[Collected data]
[Start of Attachment]

(* ===== verification/JsonText.v ===== *)
(** * JsonText: what the tokenizer reads back from the serializer

    Each kind of token the serializer writes is read back by the tokenizer,
    with the cursor right behind it. *)

From S2P Require Import Prelude Decimal Arena JsonTok Json JsonPrint.

(** ** Whitespace and literals *)

Abbreviation all_ws := (Forall (fun c => is_ws c = true)).

Lemma skip_ws_app ws t : all_ws ws -> xjson_tok_skip_ws (ws ++ t) = xjson_tok_skip_ws t.
Proof. induction 1 as [|c ws Hc Hws IH]; [done|]. cbn [app xjson_tok_skip_ws]. by rewrite Hc. Qed.

Lemma skip_ws_stop c t : is_ws c = false -> xjson_tok_skip_ws (c :: t) = c :: t.
Proof. intros H. cbn. by rewrite H. Qed.

Lemma newline_ws pretty indent : all_ws (newline pretty indent).
Proof. destruct pretty; [|done]. constructor; [done|]. by apply Forall_replicate. Qed.

Lemma match_skip ws t lit : all_ws ws -> xjson_tok_match (ws ++ t) lit = xjson_tok_match t lit.
Proof. intros H. unfold xjson_tok_match. by rewrite skip_ws_app. Qed.

Lemma match_lit c lit t :
  is_ws c = false -> xjson_tok_match ((c :: lit) ++ t) (c :: lit) = (true, t).
Proof.
  intros H. unfold xjson_tok_match. cbn [app]. rewrite skip_ws_stop by done.
  change (c :: lit ++ t) with ((c :: lit) ++ t). rewrite length_app, decide_False by lia.
  rewrite take_app_length, decide_False by (by intros []). by rewrite drop_app_length.
Qed.

Lemma match_other c d t : is_ws c = false -> c <> d -> xjson_tok_match (c :: t) [d] = (false, c :: t).
Proof.
  intros H Hc. unfold xjson_tok_match. rewrite skip_ws_stop by done. cbn [length take].
  rewrite decide_False by lia. rewrite decide_True by congruence. done.
Qed.

(** ** Strings *)

(** A byte is written as itself or as a backslash, a letter and more. *)
Lemma escape_shape c :
  byte_ok c ->
  (escape c = [c] /\ (c =? QUOTE)%Z = false /\ (c =? BACKSLASH)%Z = false) \/
  (exists e more, escape c = BACKSLASH :: e :: more /\
     Forall (fun x => (x =? QUOTE)%Z = false /\ (x =? BACKSLASH)%Z = false) more).
Proof.
  intros Hc. unfold escape. destruct (c =? QUOTE)%Z eqn:E1; [right; by eexists _, []|].
  destruct (c =? BACKSLASH)%Z eqn:E2; [right; by eexists _, []|].
  repeat (case_match; [right; by eexists _, []|]).
  destruct (Z.ltb_spec c 0x20); [|by left]. right. eexists _, _. split; [reflexivity|].
  assert (forallb (fun x => negb (x =? QUOTE)%Z && negb (x =? BACKSLASH)%Z) (hex4 c) = true) as F.
  { apply (range_exhaust 32 (fun c => forallb (fun x => negb (x =? QUOTE)%Z && negb (x =? BACKSLASH)%Z) (hex4 c)));
      [vm_compute; reflexivity|]. unfold byte_ok in Hc. lia. }
  rewrite Forall_forall. intros x Hx. rewrite forallb_forall in F.
  specialize (F x (proj1 (list_elem_of_In _ _) Hx)). apply andb_true_iff in F as [F1 F2].
  by rewrite negb_true_iff in F1, F2.
Qed.

Lemma length_escape c : 0 < length (escape c).
Proof. unfold escape. repeat case_match; cbn; lia. Qed.

Lemma find_close_plain more t n b :
  Forall (fun x => (x =? QUOTE)%Z = false /\ (x =? BACKSLASH)%Z = false) more ->
  find_close (more ++ t) n b = find_close t (n + length more) b.
Proof.
  intros H. revert n. induction H as [|x more [Hq Hb] H IH]; intros n; cbn [app find_close length].
  { by rewrite Nat.add_0_r. }
  rewrite Hq, Hb, IH. f_equal. lia.
Qed.

(** The first pass finds the end of an escaped string; without an escape the
    string is its own text. *)
Lemma find_close_escaped s t n b :
  bytes_ok s ->
  exists b', find_close ((s ≫= escape) ++ QUOTE :: t) n b = Some (n + length (s ≫= escape), b', t) /\
    (b' = false -> b = false /\ s ≫= escape = s).
Proof.
  intros H. revert n b. induction H as [|c s Hc Hs IH]; intros n b.
  { exists b. cbn. by rewrite Nat.add_0_r. }
  rewrite bind_cons, <- app_assoc, length_app.
  destruct (escape_shape c Hc) as [(E & Hq & Hb)|(e & more & E & Hm)]; rewrite E.
  - cbn [app find_close]. rewrite Hq, Hb. destruct (IH (S n) b) as (b' & -> & Hb'). exists b'.
    split; [do 3 f_equal; cbn; lia|]. intros ->. destruct (Hb' eq_refl) as [-> ->]. done.
  - cbn [app find_close]. change (BACKSLASH =? QUOTE)%Z with false. rewrite Z.eqb_refl. cbn beta iota.
    rewrite find_close_plain by done. destruct (IH (S (S n) + length more) true) as (b' & -> & Hb'). exists b'.
    split; [do 3 f_equal; cbn; lia|]. intros ->. by destruct (Hb' eq_refl).
Qed.

(** The second pass undoes each escape. *)
Lemma unescape_escape c s dst : byte_ok c -> unescape (escape c ++ s) dst = (dst ← put dst c; unescape s dst).
Proof.
  intros Hc. unfold escape.
  destruct (Z.eqb_spec c QUOTE) as [->|]; [reflexivity|].
  destruct (Z.eqb_spec c BACKSLASH) as [->|]; [reflexivity|].
  repeat match goal with |- context [(c =? ?k)%Z] => destruct (Z.eqb_spec c k) as [->|]; [reflexivity|] end.
  destruct (Z.ltb_spec c 0x20).
  - assert (codepoint_of (hex4 c) = Some c /\ utf8_of c = [c]) as [E1 E2].
    { unfold byte_ok in Hc.
      assert (forallb (fun c => bool_decide (codepoint_of (hex4 c) = Some c /\ utf8_of c = [c])) (seqZ 0 32) = true) as F
        by (vm_compute; reflexivity).
      pose proof (range_exhaust 32 _ F c ltac:(lia)) as F'. by apply bool_decide_eq_true in F'. }
    unfold hex4 in *. cbn [app unescape] in *. change (BACKSLASH =? QUOTE)%Z with false.
    change (BACKSLASH =? BACKSLASH)%Z with true. cbn [negb].
    change (simple_escape 117) with (@None Z). change (117 =? 117)%Z with true. cbn beta iota.
    rewrite E1, E2. cbn [puts]. by destruct (put dst c).
  - cbn [app unescape]. by rewrite (proj2 (Z.eqb_neq c QUOTE)), (proj2 (Z.eqb_neq c BACKSLASH)) by done.
Qed.

Lemma unescape_escaped s dst : bytes_ok s -> unescape ((s ≫= escape) ++ [QUOTE]) dst = lift (puts dst s).
Proof.
  intros H. revert dst. induction H as [|c s Hc Hs IH]; intros dst; [reflexivity|].
  rewrite bind_cons, <- app_assoc, unescape_escape by done. cbn [puts].
  destruct (put dst c) as [dst'|]; [|done]. cbn [mbind option_bind]. apply IH.
Qed.

Lemma length_le_escaped (s : list Z) : length s <= length (s ≫= escape).
Proof.
  induction s as [|c s IH]; [cbn; lia|]. rewrite bind_cons, length_app. pose proof (length_escape c). cbn. lia.
Qed.

Definition alloc1 (a : xArena) (size : Z) : option xArena := snd <$> xArenaAlloc a size.

(** What a string of the text asks of the arena: its escaped length and a NUL. *)
Definition string_need (s : list Z) : Z := Z.of_nat (length (s ≫= escape)) + 1.

Lemma tok_string_quoted s t a :
  bytes_ok s ->
  xjson_tok_string (quoted s ++ t) a =
    match alloc1 a (string_need s) with Some a => ok (s, t, a) | None => fail end.
Proof.
  intros Hs. unfold xjson_tok_string, quoted, alloc1, string_need. cbn [app]. rewrite Z.eqb_refl. cbn [negb].
  rewrite <- app_assoc. cbn [app]. destruct (find_close_escaped s t 0 false Hs) as (b & -> & Hb).
  cbn [Nat.add]. destruct (xArenaAlloc a _) as [[p a']|]; [|done]. cbn [fmap option_fmap option_map snd].
  destruct b; cbn [negb].
  - rewrite mem_read_Some by (rewrite length_app; cbn; lia). rewrite drop_0. cbn [mbind option_bind].
    replace (take (length (s ≫= escape) + 1) ((s ≫= escape) ++ QUOTE :: t)) with ((s ≫= escape) ++ [QUOTE]).
    2:{ rewrite take_app_add'; [|done]. done. }
    rewrite unescape_escaped by done. pose proof (length_le_escaped s).
    rewrite puts_block by (rewrite length_replicate; lia). rewrite lift_Some, fbind_ok.
    unfold block_with. rewrite mem_set_Some by (rewrite length_app, length_drop, length_replicate; lia).
    cbn [mbind option_bind]. f_equal. f_equal. f_equal. f_equal.
    rewrite take_insert_ge by lia. by rewrite take_app_length.
  - destruct (Hb eq_refl) as [_ ->]. rewrite mem_read_Some by (rewrite length_app; cbn; lia).
    rewrite drop_0, take_app_length. cbn [mbind option_bind].
    rewrite mem_write_Some by (rewrite length_replicate; lia). cbn [mbind option_bind].
    rewrite mem_set_Some by (rewrite !length_app, length_drop, length_replicate, length_take; lia).
    cbn [mbind option_bind]. f_equal. f_equal. f_equal. f_equal.
    rewrite take_insert_ge by lia. rewrite take_0. cbn [app]. by rewrite take_app_length.
Qed.

(** ** Numbers *)

Abbreviation all_digits := (Forall (fun c => 48 <= c <= 57)%Z).

(** A byte that cannot continue a number. *)
Definition number_stop (c : Z) : bool :=
  negb (is_digit c || (c =? 46)%Z || (c =? 101)%Z || (c =? 69)%Z).

(** What follows a number in the text, the end of the text included. *)
Definition stops (t : list Z) : Prop := match t with c :: _ => number_stop c = true | [] => True end.

(** What follows in memory. *)
Definition ended (t : list Z) : Prop := exists c t', t = c :: t' /\ number_stop c = true.

Definition digits1 (ds : list Z) : Prop := ds <> [] /\ all_digits ds.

[End of Attachment]

__Directions__: Only the number is wanted: how many lines in the preceding entries hold the string "Prop"?

__Solution__: 3